## What you need to do
Among the lines below, restate word for word only those from the line with "(g : VerifiedMigrationTransactionGroup)" through the line with "if negb (bool_decide (transaction_groups", with both end lines kept.

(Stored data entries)

------------------------------------------------

Definition GroupEventRecord_new (l : MigrationLease) (m : VerifiedMigrationApplyManifest)
    (g : VerifiedMigrationTransactionGroup) (kind : GroupJournalEventKind)
    (observed_target : option Fingerprint.Fingerprint) : result Diagnostic GroupEventRecord :=
  if negb (bool_decide (transaction_groups m !! ordinal g = Some g))
  then Err (stable Integrity "migration_execution_foreign_group") else
  let? s := ok_or (steps m !! schema_delta_step_index g)
              (stable Integrity "migration_execution_group_position_mismatch") in
  let? schema_step := ok_or (as_schema_delta (step s))
              (stable Integrity "migration_execution_group_position_mismatch") in
  let? low := ok_or (lowering s) (stable Integrity "migration_execution_group_lowering_missing") in
  let scope := scope_id (managed_scope (manifest m)) in
  if negb (bool_decide (lease_scope l = scope))
  then Err (stable Integrity "migration_execution_scope_mismatch") else
  let? _ := check_group_kind g (step_delta schema_step) low kind observed_target in
  let? group_ordinal := position (ordinal g) in
  let? first_step := position (first_step_index g) in
  let? delta_position := position (schema_delta_step_index g) in
  let? end_step := position (end_step_index g) in
  Ok (group_event scope (lease_fence l) (manifest_digest m) (manifest_id (manifest m))
        group_ordinal first_step delta_position end_step kind observed_target).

------------------------------------------------

## Finished task
    (g : VerifiedMigrationTransactionGroup) (kind : GroupJournalEventKind)
    (observed_target : option Fingerprint.Fingerprint) : result Diagnostic GroupEventRecord :=
  if negb (bool_decide (transaction_groups m !! ordinal g = Some g))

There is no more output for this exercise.